# Saved entries
--*--

(* ===== verification/Pool.v ===== *)
(** * The pool of HTTP/2 connections (src/relay/transport/grpc.rs, [GrpcPool])

    The pool maps an endpoint key to a slot, an [Arc<Mutex<Option<..>>>] that
    relay tasks, the pruning tasks and the task that watches a connection all
    share.  Slots live in a heap ([slots], addressed by index), because a slot
    can outlive its key in the map; tasks are program counters between two
    suspension points, and [step] runs one task (or one synchronous operation)
    to its next suspension point.  Dialling (TCP, TLS and the HTTP/2
    handshake) is given by the arguments of [connect_h2]. *)

From S2P Require Import Prelude RustStr.
From Stdlib Require Import Ascii.

(** A future under [tokio::time::timeout]. *)
Inductive timed (A : Type) := Elapsed | Within (r : result A).
Arguments Elapsed {A}.
Arguments Within {A} r.

(** [timeout(..).await.map_err(|_| anyhow!(m))??]. *)
Definition timeout_or {A} (t : timed A) (m : string) : result A :=
  match t with Elapsed => Err (EMsg m) | Within r => r end.

Section Pool.
(** The streams of tokio and rustls, rustls' server names and h2's request
    handle. *)
Context {TcpStream ServerName TlsStream SendRequest : Type}.

(** What the network and the libraries answer to one dial. *)
Record dial_env := {
  tcp_connect : string → timed TcpStream;
  set_nodelay : TcpStream → result unit;
  server_name : string → option ServerName;
  tls_connect : ServerName → TcpStream → timed TlsStream;
  h2_handshake : TlsStream → timed SendRequest
}.

(** [connect_h2], up to the task it spawns on success ([TClose] below). *)
Definition connect_h2 (env : dial_env) (addr tls_sni : string) : result SendRequest :=
  tcp ← timeout_or (tcp_connect env addr) ("connect timeout: " +:+ addr);
  _ ← set_nodelay env tcp;
  domain ← ok_or (server_name env tls_sni) (EMsg ("invalid TLS SNI: " +:+ tls_sni));
  tls ← timeout_or (tls_connect env domain tcp)
          ("TLS handshake timeout: " +:+ addr +:+ " (sni=" +:+ tls_sni +:+ ")");
  timeout_or (h2_handshake env tls)
    ("H2 handshake timeout: " +:+ addr +:+ " (sni=" +:+ tls_sni +:+ ")").

Record PooledConn := { pc_id : Z; send_request : SendRequest; last_used : Z }.

(** A slot; [locked] while a task dials with the slot's mutex held.  Every
    other critical section ends before its task suspends. *)
Record Slot := { content : option PooledConn; locked : bool }.

Inductive task :=
| TGet (addr tls_sni : string) (slot : nat)
    (** [get_or_create], waiting for the slot's lock *)
| TDial (addr tls_sni : string) (slot : nat) (conn_id : Z)
    (** [get_or_create], in [connect_h2] with the lock held *)
| TReturned (addr tls_sni : string) (r : result SendRequest)
| TClose (slot : nat) (conn_id : Z)
    (** the task [connect_h2] spawns, before it takes the lock *)
| TPruneStale (stale : list (string * nat))
    (** [prune_to_endpoints], at the head of its loop *)
| TPruneClear (slot : nat) (stale : list (string * nat))
    (** [prune_to_endpoints], a key removed, waiting for its slot's lock *)
| TPruneIdle (now max_idle : Z) (rest : list nat)
    (** [prune_idle_older_than], waiting for the next slot's lock *)
| TDone.

Record GrpcPool := {
  conns : gmap string nat;
  slots : list Slot;
  next_conn_id : Z;
  idle_timeout : option Z;
  tasks : list task
}.

(** [GrpcPool::new]. *)
Definition new_pool (idle : option Z) : GrpcPool :=
  {| conns := ∅; slots := []; next_conn_id := 1; idle_timeout := idle; tasks := [] |}.

Definition pool_key (addr tls_sni : string) : string := tls_sni +:+ ":" +:+ addr.

Definition empty_slot : Slot := {| content := None; locked := false |}.

(** *** Updates of the shared state *)

Definition with_slots (f : list Slot → list Slot) (p : GrpcPool) : GrpcPool :=
  {| conns := conns p; slots := f (slots p); next_conn_id := next_conn_id p;
     idle_timeout := idle_timeout p; tasks := tasks p |}.
Definition with_tasks (f : list task → list task) (p : GrpcPool) : GrpcPool :=
  {| conns := conns p; slots := slots p; next_conn_id := next_conn_id p;
     idle_timeout := idle_timeout p; tasks := f (tasks p) |}.
Definition set_slot (i : nat) (c : option PooledConn) (l : bool) : GrpcPool → GrpcPool :=
  with_slots <[i := {| content := c; locked := l |}]>.
Definition set_task (t : nat) (x : task) : GrpcPool → GrpcPool := with_tasks <[t := x]>.
Definition spawn (x : task) : GrpcPool → GrpcPool := with_tasks (.++ [x]).
Definition remove_key (k : string) (p : GrpcPool) : GrpcPool :=
  {| conns := delete k (conns p); slots := slots p; next_conn_id := next_conn_id p;
     idle_timeout := idle_timeout p; tasks := tasks p |}.

(** [set_idle_timeout]. *)
Definition set_idle_timeout (d : option Z) (p : GrpcPool) : GrpcPool :=
  {| conns := conns p; slots := slots p; next_conn_id := next_conn_id p;
     idle_timeout := d; tasks := tasks p |}.

(** [self.next_conn_id.fetch_add(1, ..)]. *)
Definition fetch_add (p : GrpcPool) : Z * GrpcPool :=
  (next_conn_id p,
   {| conns := conns p; slots := slots p; next_conn_id := u64 (next_conn_id p + 1);
      idle_timeout := idle_timeout p; tasks := tasks p |}).

(** *** The operations, one segment per suspension point *)

(** [self.conns.entry(key).or_insert_with(..).clone()]. *)
Definition slot_entry (key : string) (p : GrpcPool) : nat * GrpcPool :=
  match conns p !! key with
  | Some i => (i, p)
  | None =>
    let i := length (slots p) in
    (i, {| conns := <[key := i]> (conns p); slots := slots p ++ [empty_slot];
           next_conn_id := next_conn_id p; idle_timeout := idle_timeout p; tasks := tasks p |})
  end.

(** [get_or_create], up to [slot.lock().await]. *)
Definition get_or_create (addr tls_sni : string) (p : GrpcPool) : GrpcPool :=
  let '(i, p1) := slot_entry (pool_key addr tls_sni) p in
  spawn (TGet addr tls_sni i) p1.

(** [get_or_create] with the lock: reuse the cached connection or start to dial. *)
Definition get_locked (t : nat) (addr tls_sni : string) (i : nat) (now : Z) (p : GrpcPool)
  : option GrpcPool :=
  sl ← slots p !! i;
  if locked sl then None else
  match content sl with
  | Some conn =>
    let conn' := {| pc_id := pc_id conn; send_request := send_request conn; last_used := now |} in
    Some (set_task t (TReturned addr tls_sni (Ok (send_request conn))) (set_slot i (Some conn') false p))
  | None =>
    let '(conn_id, p1) := fetch_add p in
    Some (set_task t (TDial addr tls_sni i conn_id) (set_slot i None true p1))
  end.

--*--

# What you should do
Exact duplication is required for the lines above, from the line that contains "Definition empty_slot : Slot" to the line that contains "conns := delete", inclusive; omit all others.

# Exercise solution
Definition empty_slot : Slot := {| content := None; locked := false |}.

(** *** Updates of the shared state *)

Definition with_slots (f : list Slot → list Slot) (p : GrpcPool) : GrpcPool :=
  {| conns := conns p; slots := f (slots p); next_conn_id := next_conn_id p;
     idle_timeout := idle_timeout p; tasks := tasks p |}.
Definition with_tasks (f : list task → list task) (p : GrpcPool) : GrpcPool :=
  {| conns := conns p; slots := slots p; next_conn_id := next_conn_id p;
     idle_timeout := idle_timeout p; tasks := f (tasks p) |}.
Definition set_slot (i : nat) (c : option PooledConn) (l : bool) : GrpcPool → GrpcPool :=
  with_slots <[i := {| content := c; locked := l |}]>.
Definition set_task (t : nat) (x : task) : GrpcPool → GrpcPool := with_tasks <[t := x]>.
Definition spawn (x : task) : GrpcPool → GrpcPool := with_tasks (.++ [x]).
Definition remove_key (k : string) (p : GrpcPool) : GrpcPool :=
  {| conns := delete k (conns p); slots := slots p; next_conn_id := next_conn_id p;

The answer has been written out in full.